# Conectado cargador de 24 voltios en bateria de 12 voltios.



## soloaitor (Ene 21, 2012)

Hola a todos! Tengo una duda electrónica, el otro dia en el taller me conectaron por error un cargador de baterías de 24 voltios a la bateria de mi coche y además se intentó arrancar así...al rato de estar conectado empezó a echar humo por el cuadro y por donde están los fusibles; tengo un equipo de música con etapa de potencia, mi pregunta es que aparatos del coche se me habrán estropeado(centralita, cuadro, radio, etc...) y sobre todo quiero una explicación técnica de por qué se han estropeado. Muchísimas gracias a todos!!

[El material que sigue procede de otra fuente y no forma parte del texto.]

(** C8: the generators are functions of the loaded bindings, and what
    they emit does not depend on the order in which an unordered
    collection hands out its elements. The cases of a switch come in
    ascending order of length and the entries of a case in the order of
    the strings; the blocks of a section come in the order of the
    tuples of their feature sets and the extensions of a guard in the
    order of their names; the parents are visited in the order of
    their names. So listing the entries of the buckets, the extensions
    of a feature set, the feature sets of an availability or the parents
    of a profile in another order leaves the emitted lines the same,
    as long as the tuples tell the feature sets apart and the names
    tell the parents apart. *)
Theorem C8_order_independent :
  (∀ dict_of_lists,
     Sorted nat_le (switch_cases dict_of_lists).*1 ∧
     Forall (fun case => Sorted str_le (snd case)) (switch_cases dict_of_lists) ∧
     ∀ tab_char,
       print_switch tab_char (switch_cases dict_of_lists)
       = get_verify_switch_body dict_of_lists tab_char)
  ∧ (∀ dict_of_lists profile_name avail,
       Sorted as_tuple_le (sorted as_tuple_le (feature_sets avail)) ∧
       get_verify_func_switch dict_of_lists profile_name avail =
       if decide (size dict_of_lists = 0) then []
       else (tab +:+ "// generated from: " +:+ profile_name) ::
            flat_map (feature_set_lines dict_of_lists)
              (sorted as_tuple_le (feature_sets avail)))
  ∧ (∀ d1 d2 tab_char,
       (∀ n, option_Forall2 (≡ₚ) (d1 !! n) (d2 !! n)) →
       get_verify_switch_body d1 tab_char = get_verify_switch_body d2 tab_char)
  ∧ (∀ dict_of_lists exts1 exts2 version,
       exts1 ≡ₚ exts2 →
       feature_set_lines dict_of_lists (mkFeatureSet exts1 version)
       = feature_set_lines dict_of_lists (mkFeatureSet exts2 version))
  ∧ (∀ dict_of_lists profile_name av1 av2,
       (∀ x y, x ∈ feature_sets av1 → y ∈ feature_sets av1 →
               as_tuple_le x y → as_tuple_le y x → x = y) →
       feature_sets av1 ≡ₚ feature_sets av2 →
       get_verify_func_switch dict_of_lists profile_name av1
       = get_verify_func_switch dict_of_lists profile_name av2)
  ∧ (∀ p1 p2 pps1 pps2 dn avail,
       name p1 = name p2 → getattr p1 dn = getattr p2 dn →
       parent_profiles p1 = Some pps1 → parent_profiles p2 = Some pps2 →
       (∀ x y, x ∈ pps1 → y ∈ pps1 → name x = name y → x = y) →
       pps1 ≡ₚ pps2 →
       get_verify_func_body p1 dn avail = get_verify_func_body p2 dn avail).
Proof.
  split; [|split; [|split; [|split; [|split]]]].
  - intros d. split; [|split].
    + rewrite switch_cases_labels. apply sorted_Sorted, _.
    + unfold switch_cases. apply Forall_forall.
      intros [n bucket] (m & [= -> ->] & _)%list_elem_of_fmap.
      apply sorted_Sorted, _.
    + intros t. apply print_switch_cases.
  - intros d n av. split; [apply sorted_Sorted, _|done].
  - apply get_verify_switch_body_Permutation.
  - apply feature_set_lines_Permutation.
  - apply get_verify_func_switch_Permutation.
  - apply get_verify_func_body_parents_Permutation.
Qed.
End order.

(** ** When the generators succeed *)

Lemma succeeds_bind {A B} (m : gen A) (k : A → gen B) f :
  succeeds (m ≫= k) f ↔ ∃ f1 x, m f = (f1, Ok x) ∧ succeeds (k x) f1.
Proof.
  unfold succeeds, mbind, gen_bind, bind. destruct (m f) as [f1 [x|e]]; simpl.
  - split; [eauto|]. by intros (? & ? & [= <- <-] & ?).
  - split; [by intros [? ?]|]. by intros (? & ? & ? & _).
Qed.

Lemma succeeds_unit (m : gen unit) f : succeeds m f ↔ snd (m f) = Ok tt.
Proof. unfold succeeds. split; [by intros [[] ?]|eauto]. Qed.

Lemma succeeds_iff_proper {A} (m : gen A) P Q :
  succeeds_iff m P → (P ↔ Q) → succeeds_iff m Q.
Proof. intros Hm HPQ f. by rewrite (Hm f). Qed.

Lemma succeeds_iff_bind {A B} (m : gen A) (k : A → gen B) P Q :
  succeeds_iff m P → (∀ x, succeeds_iff (k x) Q) → succeeds_iff (m ≫= k) (P ∧ Q).
Proof.
  intros Hm Hk f. rewrite succeeds_bind. split.
  - intros (f1 & x & Hrun & Hx). split; [|by apply (Hk x f1)].
    apply (Hm f). exists x. by rewrite Hrun.
  - intros [HP HQ]. apply (Hm f) in HP as [x Hx].
    destruct (m f) as [f1 r] eqn:Hrun. simpl in Hx. subst r.
    exists f1, x. split; [done|]. by apply (Hk x f1).
Qed.

Lemma succeeds_iff_ret {A} (x : A) : succeeds_iff (mret x) True.
Proof. intros f. split; [done|]. intros _. by exists x. Qed.

Lemma succeeds_iff_write s : succeeds_iff (write s) True.
Proof. intros f. split; [done|]. intros _. by exists tt. Qed.

Lemma succeeds_iff_wl lines : succeeds_iff (wl lines) True.
Proof. apply succeeds_iff_write. Qed.

Lemma succeeds_iff_deref {A} e (o : option A) : succeeds_iff (deref e o) (is_Some o).
Proof.
  intros f. destruct o as [x|]; simpl.
  - split; [by eexists|]. intros _. by exists x.
  - split; [by intros [? ?]|]. by intros [? ?].
Qed.
(** C2, on the code.  After [demo_ops] the Confirmed ticket 1000001 holds
    both seats and 1000002 waits for one.  Cancelling 1000001 gives no
    seat back: the available seats are 0 before and after, and the head
    of the waiting list, which the two seats would serve, stays Waiting. *)
Theorem cancel_confirmed_gives_no_seat_back :
  tickets (world_after demo_ops) !! "1000001"
  = Some (mkTicket "1000001" 0 [P "A" "30"; P "B" "31"] Confirmed 0)
  ∧ available_seats <$> heap (world_after demo_ops) !! 0%nat = Some 0
  ∧ ∃ w', cancel_ticket "1000001" (world_after demo_ops)
          = Returned w' (Ticket_cancelled "1000001" None)
          ∧ available_seats <$> heap w' !! 0%nat = Some 0
          ∧ waiting_list <$> heap w' !! 0%nat = Some ["1000002"]
          ∧ status <$> tickets w' !! "1000002" = Some Waiting.
Proof.
  split. { evaluate. }
  split. { evaluate. }
  eexists. split; [evaluate|].
  split; [|split]; evaluate.
Qed.


(** ** Induction over runs *)

Lemma run_transitions (R : World → World → Prop) :
  (∀ w, R w w) →
  (∀ w1 w2 w3, R w1 w2 → R w2 w3 → R w1 w3) →
  (∀ w w', Inv w → transition w w' → R w w') →
  ∀ ops w w', Inv w → run ops w = Some w' → R w w'.
Proof.
  intros Hrefl Htrans Hstep ops. induction ops as [|o ops IH]; intros w w' I H.
  - injection H as <-. apply Hrefl.
  - simpl in H. destruct (exec o w) as [w1 out| |] eqn:E; try discriminate.
    destruct (exec_Inv o w w1 out I E) as [I1 T].
    apply (Htrans w w1 w'); [by apply Hstep|by apply IH].
Qed.

Lemma run_invariant (Q : World → Prop) :
  (∀ w w', Inv w → transition w w' → Q w → Q w') →
  ∀ ops w w', Inv w → Q w → run ops w = Some w' → Q w'.
Proof.
  intros Hstep ops w w' I HQ H.
  apply (run_transitions (λ w w', Q w → Q w')) with (ops := ops) (w := w);
    [auto|auto|exact Hstep|done|done|done].
Qed.

Lemma reachable_invariant (Q : World → Prop) :
  (∀ c, Q (ReservationSystem_init c)) →
  (∀ w w', Inv w → transition w w' → Q w → Q w') →
  ∀ w, reachable w → Q w.
Proof.
  intros Hinit Hstep w (c & ops & _ & H).
  exact (run_invariant Q Hstep ops _ w (Inv_init c) (Hinit c) H).
Qed.

(** ** Further properties of the operations *)

(** X1.  [book_ticket] with a train number that is not in the directory
    prints "Invalid train number" whatever the passengers are, and with a
    known number and no passenger prints "Number of passengers must be
    positive"; in both cases the world, the PNR counter included, is the
    one of the call. *)
Theorem book_ticket_rejections n ps now w :
  (trains w !! n = None →
     book_ticket n ps now w = Returned w Error_invalid_train_number)
  ∧ (∀ a, trains w !! n = Some a → ps = [] →
       book_ticket n ps now w = Returned w Error_passengers_must_be_positive).
Proof.
  unfold book_ticket. split.
  - intros ->. reflexivity.
  - intros a -> ->. reflexivity.
Qed.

Una cosa más...se habrá estropeado también la batería?


----------



## Scooter (Ene 22, 2012)

Pues depende, puede que TODO. Prueba a ver que va y que no va.


----------



## Scooter (Ene 22, 2012)

La esplicación es obvia; sobretensión. Mientras esté el contcto quitado, pues vale, puede que la batería no se estropee, pero el resto...


----------



## djgarrido (Feb 7, 2012)

los del taller te tienen que comprar exactamente "todo el sistema electronico del vehiculo" a demas de las etapas, reproductor, relojes, etc... vamos electronicamente hablando un coche nuevo.


----------



## DOSMETROS (Feb 8, 2012)

¿ El coche arranca , se pone en marcha ?


----------